*The problem*
A verbatim reproduction of the lines below, from the line containing "(f : Fault)." through the line containing "S -> Res S).", both ends included, is the whole required output.

The records START

(** * RieMap: data portal for regional OpenStreetMap extracts

    A shallow embedding of the portal's data model (the API types shared by
    the front end and the server), of the front-end operations that carry
    logic (region lookup in the hierarchy, map zoom selection, the
    expand/collapse state of the region list, the selection of the latest
    file, the loaders of the quality-report and version-comparison modals),
    and of the contracts of the server components those operations rely on
    (Artifact Store, Quality Analyzer, Version Differ, Job Orchestrator).

    JavaScript values are modelled as follows: [string] for strings,
    binary64 floats ([float]) for coordinates, [nat] for counts and sizes,
    [Q] for scores, [option] for optional fields and for [T | null], [list]
    for arrays, [gset string] for [Set<string>].  The state of a React
    component is passed explicitly: an operation takes the state it reads
    and returns the state it sets. *)

From Stdlib Require Import Floats QArith Lia Lqa Sorted Ascii.
From stdpp Require Import gmap strings list fin_maps pretty.

#[local] Open Scope string_scope.
#[local] Open Scope list_scope.

(** ** API types *)

Module BoundingBox.
Record t := mk {
  min_lat : float;
  min_lon : float;
  max_lat : float;
  max_lon : float
}.
End BoundingBox.

Module Region.
Record t := mk {
  id : string;
  name : string;
  admin_level : string;
  parent_id : option string;
  bounding_box : BoundingBox.t;
  area_km2 : option float;
  population : option float;
  country_code : option string;
  geofabrik_url : option string;
  has_children : bool;
  provides_data_services : bool;
  created_at : string;
  updated_at : string
}.
End Region.

Inductive DataFormat := OsmPbf | OsmXml | GeoJson.

Module DataFile.
Record t := mk {
  id : string;
  region_id : string;
  version : string;
  file_path : string;
  file_size : nat;
  format : DataFormat;
  created_at : string;
  is_latest : bool;
  quality_report_id : option string
}.
End DataFile.

Module RegionTree.
#[local] Unset Elimination Schemes.
Inductive t := mk {
  region : Region.t;
  children : list t;
  data_files : list DataFile.t
}.
End RegionTree.

(** ** Region lookup in the hierarchy *)

(** [findRegionById] walks the list in order; at each node it first tests
    the node itself, then searches the node's children, and only then moves
    on to the node's next sibling.  [findIn] is the body of one iteration of
    the [for] loop with the recursive call on [region.children] inlined. *)
Fixpoint findIn (id : string) (node : RegionTree.t) : option RegionTree.t :=
  if String.eqb (Region.id (RegionTree.region node)) id then Some node
  else
    (fix loop (regionList : list RegionTree.t) : option RegionTree.t :=
       match regionList with
       | [] => None
       | region :: rest =>
           match findIn id region with
           | Some found => Some found
           | None => loop rest
           end
       end) (RegionTree.children node).

Fixpoint findRegionById (regionList : list RegionTree.t) (id : string)
  : option RegionTree.t :=
  match regionList with
  | [] => None
  | region :: rest =>
      match findIn id region with
      | Some found => Some found
      | None => findRegionById rest id
      end
  end.

(** Depth-first pre-order enumeration of the nodes of a tree and of a forest. *)
Fixpoint preorder (node : RegionTree.t) : list RegionTree.t :=
  node :: flat_map preorder (RegionTree.children node).

Definition preorderAll (regionList : list RegionTree.t) : list RegionTree.t :=
  flat_map preorder regionList.

Definition hasId (id : string) (node : RegionTree.t) : bool :=
  String.eqb (Region.id (RegionTree.region node)) id.

(** Structural induction on region trees, with the hypothesis available for
    every child. *)
Section RegionTreeInduction.
Variable P : RegionTree.t -> Prop.
Hypothesis step : forall r cs fs, Forall P cs -> P (RegionTree.mk r cs fs).

Fixpoint RegionTree_ind (node : RegionTree.t) : P node :=
  match node with
  | RegionTree.mk r cs fs =>
      step r cs fs
        ((fix all (l : list RegionTree.t) : Forall P l :=
            match l with
            | [] => @List.Forall_nil _ P
            | c :: l' => @List.Forall_cons _ P c l' (RegionTree_ind c) (all l')
            end) cs)
  end.
End RegionTreeInduction.

(** ** Expand/collapse state of the compact region list *)

(** [toggleExpanded] copies the current set, removes the id when it is
    present and adds it otherwise, and stores the copy as the new state.
    The state is threaded explicitly: the argument is the component's
    [expandedRegions], the result is the value passed to
    [setExpandedRegions]. *)
Definition toggleExpanded (expandedRegions : gset string) (regionId : string)
  : gset string :=
  let newExpanded := expandedRegions in
  if decide (regionId ∈ newExpanded)
  then newExpanded ∖ {[regionId]}
  else newExpanded ∪ {[regionId]}.

(** ** Map zoom level of a bounding box *)

(** [Math.max] on two numbers: NaN if either argument is NaN; otherwise the
    larger argument, with [+0] taken to be larger than [-0]. *)
Definition Math_max (a b : float) : float :=
  if (is_nan a || is_nan b)%bool then nan
  else if (a <? b)%float then b
  else if (b <? a)%float then a
  else match classify a with NZero => b | _ => a end.

(** The larger of the two extents of the box, as [calculateZoom] computes it. *)
Definition maxDiffOf (bbox : BoundingBox.t) : float :=
  let latDiff := (BoundingBox.max_lat bbox - BoundingBox.min_lat bbox)%float in
  let lonDiff := (BoundingBox.max_lon bbox - BoundingBox.min_lon bbox)%float in
  Math_max latDiff lonDiff.

(** [x > c] in the source is [c <? x] here.  A comparison with NaN is
    false, so a box whose extent is NaN falls through to the last line. *)
Definition calculateZoom (bbox : BoundingBox.t) : Z :=
  let maxDiff := maxDiffOf bbox in
  if (50 <? maxDiff)%float then 3
  else if (20 <? maxDiff)%float then 4
  else if (10 <? maxDiff)%float then 5
  else if (5 <? maxDiff)%float then 6
  else if (2 <? maxDiff)%float then 7
  else if (1 <? maxDiff)%float then 8
  else if (0.5 <? maxDiff)%float then 9
  else 10.

(** ** Processing jobs *)

(** The job types and the statuses of the API. *)
Inductive JobType := Download | Process | QualityAnalysis | Cleanup.

Inductive JobStatus := Pending | Running | Completed | Failed | Cancelled.

(** The string a job type has in the [job_type] field of a job. *)
Definition jobTypeName (t : JobType) : string :=
  match t with
  | Download => "Download"
  | Process => "Process"
  | QualityAnalysis => "QualityAnalysis"
  | Cleanup => "Cleanup"
  end.

Module ProcessingJob.
Record t := mk {
  id : string;
  region_id : string;
  job_type : JobType;
  status : JobStatus;
  progress : nat;
  message : option string;
  created_at : string;
  started_at : option string;
  completed_at : option string
}.
End ProcessingJob.

(** *** Job Orchestrator *)

(** Modelled from the spec: the transitions of the state machine of a job,
    Pending -> Running -> {Completed, Failed, Cancelled}; the code of the
    Job Orchestrator is on the server and is not part of the front end. *)
Inductive transition : JobStatus -> JobStatus -> Prop :=
  | transition_start : transition Pending Running
  | transition_complete : transition Running Completed
  | transition_fail : transition Running Failed
  | transition_cancel : transition Running Cancelled.

(** Modelled from the spec: Completed, Failed and Cancelled are terminal. *)
Definition terminal (s : JobStatus) : bool :=
  match s with
  | Completed | Failed | Cancelled => true
  | Pending | Running => false
  end.

(** Whether a job is Running. *)
Definition isRunning (job : ProcessingJob.t) : bool :=
  match ProcessingJob.status job with Running => true | _ => false end.

(** Modelled from the spec: the admission control of the Job Orchestrator.
    The orchestrator keeps every job it has created, in creation order; a
    job is addressed by its position in that history.  Admission control
    looks jobs up by region id. *)
Definition hasRunningJob (jobs : list ProcessingJob.t) (regionId : string) : bool :=
  existsb (fun job => String.eqb (ProcessingJob.region_id job) regionId && isRunning job) jobs.

(** Modelled from the spec: the rejection of a request. *)
Inductive OrchestratorError := AlreadyInProgress.

(** Modelled from the spec: [requestProcessing].  A request for a region
    with a Running job is rejected as [AlreadyInProgress] (of the two
    policies the design allows, rejection is the one modelled); otherwise a
    new job is created in Pending, with no progress, and returned at once.
    The design does not say which job type a processing request gets;
    [Process] is used. *)
Definition requestProcessing (now regionId : string) (jobs : list ProcessingJob.t)
  : (OrchestratorError + ProcessingJob.t) * list ProcessingJob.t :=
  if hasRunningJob jobs regionId then (inl AlreadyInProgress, jobs)
  else
    let job := {|
      ProcessingJob.id := "job-" +:+ pretty (length jobs);
      ProcessingJob.region_id := regionId;
      ProcessingJob.job_type := Process;
      ProcessingJob.status := Pending;
      ProcessingJob.progress := 0;
      ProcessingJob.message := None;
      ProcessingJob.created_at := now;
      ProcessingJob.started_at := None;
      ProcessingJob.completed_at := None |} in
    (inr job, jobs ++ [job]).
(** * Tensor-core rewrite pass of TVM's tensor-expression scheduler

    A shallow embedding of
    [src/te/schedule/schedule_postproc_rewrite_for_tensor_core.cc]:
    the pattern matcher [MMAMatcher], the role analysis [ScheduleAnalyser],
    the tile analysis [BufferAnalyser], the rewriter [TensorCoreIRMutator]
    and the driver [SchedulePostProcRewriteForTensorCore].

    Conventions of the embedding.
    - IR nodes are values of [PrimExpr] and [Stmt].  The C++ code keys
      several tables by the address of a node; the nodes that are used as
      keys carry that address in a field of type [addr].
    - A C++ [int] is a [Z].  A conversion to [int] narrows with [to_int]
      (two's complement wrap-around), one to [unsigned] with [to_unsigned];
      the arithmetic on [int] is [int_mul], [int_div] and [int_rem].
    - A function that may stop on a failed [ICHECK] or run into undefined
      behaviour (a null pointer or an end iterator dereferenced, a division
      by zero, a signed overflow) returns in [Res]: [Err CheckFailed] or
      [Err Undefined].
    - [std::unordered_map] is a [gmap], except for the two tables the code
      iterates over ([args_] and [mma_sync_]), which are association lists
      in insertion order.  [insert] keeps the first entry of a key,
      [operator[]] overwrites. *)

From Stdlib Require Import ZArith String Ascii List Bool Lia.
From stdpp Require Import base option list gmap strings fin_maps.

Import ListNotations.
#[local] Set Warnings "-register-all".
Local Open Scope string_scope.
Local Open Scope list_scope.
Local Open Scope Z_scope.

(** ** Outcomes *)

Inductive Fault := CheckFailed | Undefined.

Inductive Res (A : Type) : Type :=
| Ok (a : A)
| Err (f : Fault).

Arguments Ok {A} a.
Arguments Err {A} f.

Definition bind {A B : Type} (m : Res A) (k : A -> Res B) : Res B :=
  match m with
  | Ok a => k a
  | Err f => Err f
  end.

Notation "x <- m ; k" := (bind m (fun x => k))
  (at level 20, m at level 100, k at level 200, only parsing).
Notation "' p <- m ; k" := (bind m (fun x => match x with p => k end))
  (at level 20, p pattern, m at level 100, k at level 200, only parsing).

Section Folds.
Context {A S : Type} (f : A -> S -> Res S).

(** Visit the elements of an array from left to right, threading the
    state. *)
Fixpoint foldM (l : list A) (s : S) : Res S :=
  match l with
  | [] => Ok s
  | x :: l' => s' <- f x s ; foldM l' s'
  end.
End Folds.

(** [Array::operator[]] checks its index. *)
Definition at_index {A : Type} (l : list A) (i : nat) : Res A :=
  match nth_error l i with
  | Some x => Ok x
  | None => Err CheckFailed
  end.

(** A null pointer dereferenced is undefined behaviour. *)
Definition deref {A} (p : option A) : Res A :=
  match p with
  | Some x => Ok x
  | None => Err Undefined
  end.

(** [std::unordered_map::insert]: no effect when the key is present. *)
Definition insert_new {K V} `{Countable K} (k : K) (v : V) (m : gmap K V)
  : gmap K V :=
  match m !! k with
  | Some _ => m
  | None => <[k := v]> m
  end.

(** ** Machine integers *)

Definition to_int (z : Z) : Z := (z + 2 ^ 31) mod 2 ^ 32 - 2 ^ 31.
Definition to_unsigned (z : Z) : Z := z mod 2 ^ 32.

(** The values of an [int]. *)
Definition in_int (z : Z) : bool := (- 2 ^ 31 <=? z) && (z <? 2 ^ 31).

(** C++ [*] on [int]: undefined when the product overflows. *)
Definition int_mul (a b : Z) : Res Z :=
  if in_int (a * b) then Ok (a * b) else Err Undefined.

(** C++ [/] and [%] on [int]: truncation towards zero, undefined for a zero
    divisor and for the one quotient that overflows. *)
Definition int_div (a b : Z) : Res Z :=
  if (b =? 0)%Z || ((a =? - 2 ^ 31)%Z && (b =? -1)%Z) then Err Undefined
  else Ok (Z.quot a b).
Definition int_rem (a b : Z) : Res Z :=
  if (b =? 0)%Z || ((a =? - 2 ^ 31)%Z && (b =? -1)%Z) then Err Undefined
  else Ok (Z.rem a b).

(** ** Data types *)

Inductive TypeCode := kInt | kUInt | kFloat | kHandle.

Record DataType := mkDataType { code : TypeCode; bits : Z; lanes : Z }.

Global Instance TypeCode_eq_dec : EqDecision TypeCode.
Proof. solve_decision. Defined.
Global Instance DataType_eq_dec : EqDecision DataType.
Proof. solve_decision. Defined.

Module DT.
Definition Int (b : Z) : DataType := mkDataType kInt b 1.
Definition UInt (b : Z) : DataType := mkDataType kUInt b 1.
Definition Float (b : Z) : DataType := mkDataType kFloat b 1.
Definition Handle : DataType := mkDataType kHandle 64 1.
Definition eqb (a b : DataType) : bool := bool_decide (a = b).
End DT.

(** ** The IR *)

Definition addr := N.

(** Address of the nodes the pass allocates itself.  The pass never looks
    one of them up in a table. *)
Definition fresh_addr : addr := 0%N.

Record VarT := mkVar { v_addr : addr; name_hint : string; v_dtype : DataType }.

(** A [te::Tensor]: its identity, [GetNameHint()], [op->name] and [dtype]. *)
Record Tensor := mkTensor {
  t_addr : addr;
  t_name_hint : string;
  t_op_name : string;
  t_dtype : DataType
}.

Inductive PrimExpr :=
| Var (v : VarT)
| IntImm (dt : DataType) (value : Z)
| FloatImm (dt : DataType) (value : Z)
| StringImm (value : string)
| Cast (dt : DataType) (value : PrimExpr)
| Add (a b : PrimExpr)
| Sub (a b : PrimExpr)
| Mul (a b : PrimExpr)
| Div (a b : PrimExpr)
| ProducerLoad (a : addr) (producer : Tensor) (indices : list PrimExpr)
| Call (a : addr) (dt : DataType) (op : string) (args : list PrimExpr)
| Reduce (dt : DataType) (result : list PrimExpr) (source : list PrimExpr)
         (axis : list (VarT * (PrimExpr * PrimExpr))) (condition : PrimExpr).

Record Range := mkRange { r_min : PrimExpr; r_extent : PrimExpr }.

Definition Region := list Range.

Record IterVar := mkIterVar { iv_addr : addr; iv_var : VarT; thread_tag : string }.

Record Buffer := mkBuffer {
  b_data : VarT;
  b_name : string;
  b_scope : string;
  b_dtype : DataType;
  b_strides : list PrimExpr;
  b_shape : list PrimExpr;
  b_data_alignment : Z;
  b_elem_offset : PrimExpr;
  b_offset_factor : Z
}.

(** What the [node] field of an attribute statement can refer to. *)
Inductive ObjectRef :=
| RefTensor (t : Tensor)
| RefIterVar (iv : IterVar)
| RefOperation (a : addr) (name : string)
| RefBind (a : addr) (b : Buffer) (t : Tensor)
| RefOther (a : addr).

Definition ref_addr (r : ObjectRef) : addr :=
  match r with
  | RefTensor t => t_addr t
  | RefIterVar iv => iv_addr iv
  | RefOperation a _ => a
  | RefBind a _ _ => a
  | RefOther a => a
  end.

Inductive ForKind := kSerial | kParallel | kVectorized | kUnrolled | kThreadBinding.

Inductive Stmt :=
| AttrStmt (node : ObjectRef) (attr_key : string) (value : PrimExpr) (body : Stmt)
| ProducerStore (a : addr) (producer : Tensor) (value : PrimExpr)
                (indices : list PrimExpr)
| ProducerRealize (producer : Tensor) (bounds : Region) (condition : PrimExpr)
                  (body : Stmt)
| For (loop_var : VarT) (min extent : PrimExpr) (kind : ForKind) (body : Stmt)
      (thread_binding : option IterVar) (annotations : list (string * string))
| SeqStmt (seq : list Stmt)
| IfThenElse (condition : PrimExpr) (then_case : Stmt) (else_case : option Stmt)
| Evaluate (value : PrimExpr).

(** Attribute keys of [tir::attr]. *)
Module attr.
Definition pragma_tensor_core := "pragma_tensor_core".
Definition realize_scope := "realize_scope".
Definition thread_extent := "thread_extent".
Definition buffer_dim_align := "buffer_dim_align".
End attr.

(** [e.as<T>()]: the node when it has kind [T], a null pointer otherwise. *)
Definition as_StringImm (e : PrimExpr) : option string :=
  match e with StringImm s => Some s | _ => None end.
Definition as_IntImm (e : PrimExpr) : option Z :=
  match e with IntImm _ v => Some v | _ => None end.
Definition as_Var (e : PrimExpr) : option VarT :=
  match e with Var v => Some v | _ => None end.
Definition as_Add (e : PrimExpr) : option (PrimExpr * PrimExpr) :=
  match e with Add a b => Some (a, b) | _ => None end.
Definition as_Mul (e : PrimExpr) : option (PrimExpr * PrimExpr) :=
  match e with Mul a b => Some (a, b) | _ => None end.
Definition as_ProducerLoad (e : PrimExpr) : option (addr * Tensor * list PrimExpr) :=
  match e with ProducerLoad a p i => Some (a, p, i) | _ => None end.
Definition as_Call (e : PrimExpr) : option addr :=
  match e with Call a _ _ _ => Some a | _ => None end.

(** [std::string::find(".")] and [substr]. *)
Fixpoint simplify_name (input : string) : string :=
  match input with
  | EmptyString => EmptyString
  | String c rest =>
      if Ascii.eqb c "." then EmptyString else String c (simplify_name rest)
  end.

(** [unpack_type_cast]; [None] is the undefined [PrimExpr()]. *)
Definition unpack_type_cast (input : PrimExpr) (target_type : DataType)
  : option PrimExpr :=
  match input with
  | Cast dt value => if DT.eqb dt target_type then Some value else None
  | _ => Some input
  end.

(** ** MMAMatcher *)

Module MMAMatcher.

Record BufferInfo := mkBufferInfo {
  name : string;
  dtype : DataType;
  external : bool;
  released : bool
}.

Definition same_as (this bi : BufferInfo) : bool :=
  DT.eqb (dtype this) (dtype bi) && String.eqb (name this) (name bi)
  && Bool.eqb (external this) (external bi)
  && Bool.eqb (released this) (released bi).

Record State := mkState {
  buf_map_ : gmap addr BufferInfo;
  storage_scope_ : gmap addr string;
  mma_sync_ : list (addr * list PrimExpr);
  buf_name_ : gmap addr string;
  frag_reg_ : gset string;
  matched_ : bool;
  tensor_core_on_ : bool
}.

Definition set_buf_map (st : State) (m : gmap addr BufferInfo) : State :=
  mkState m (storage_scope_ st) (mma_sync_ st) (buf_name_ st) (frag_reg_ st)
          (matched_ st) (tensor_core_on_ st).
Definition set_storage_scope (st : State) (m : gmap addr string) : State :=
  mkState (buf_map_ st) m (mma_sync_ st) (buf_name_ st) (frag_reg_ st)
          (matched_ st) (tensor_core_on_ st).
Definition set_matched (st : State) (b : bool) : State :=
  mkState (buf_map_ st) (storage_scope_ st) (mma_sync_ st) (buf_name_ st)
          (frag_reg_ st) b (tensor_core_on_ st).
Definition set_tensor_core_on (st : State) (b : bool) : State :=
  mkState (buf_map_ st) (storage_scope_ st) (mma_sync_ st) (buf_name_ st)
          (frag_reg_ st) (matched_ st) b.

The records END

*Task answer*
| Err (f : Fault).

Arguments Ok {A} a.
Arguments Err {A} f.

Definition bind {A B : Type} (m : Res A) (k : A -> Res B) : Res B :=
  match m with
  | Ok a => k a
  | Err f => Err f
  end.

Notation "x <- m ; k" := (bind m (fun x => k))
  (at level 20, m at level 100, k at level 200, only parsing).
Notation "' p <- m ; k" := (bind m (fun x => match x with p => k end))
  (at level 20, p pattern, m at level 100, k at level 200, only parsing).

Section Folds.
Context {A S : Type} (f : A -> S -> Res S).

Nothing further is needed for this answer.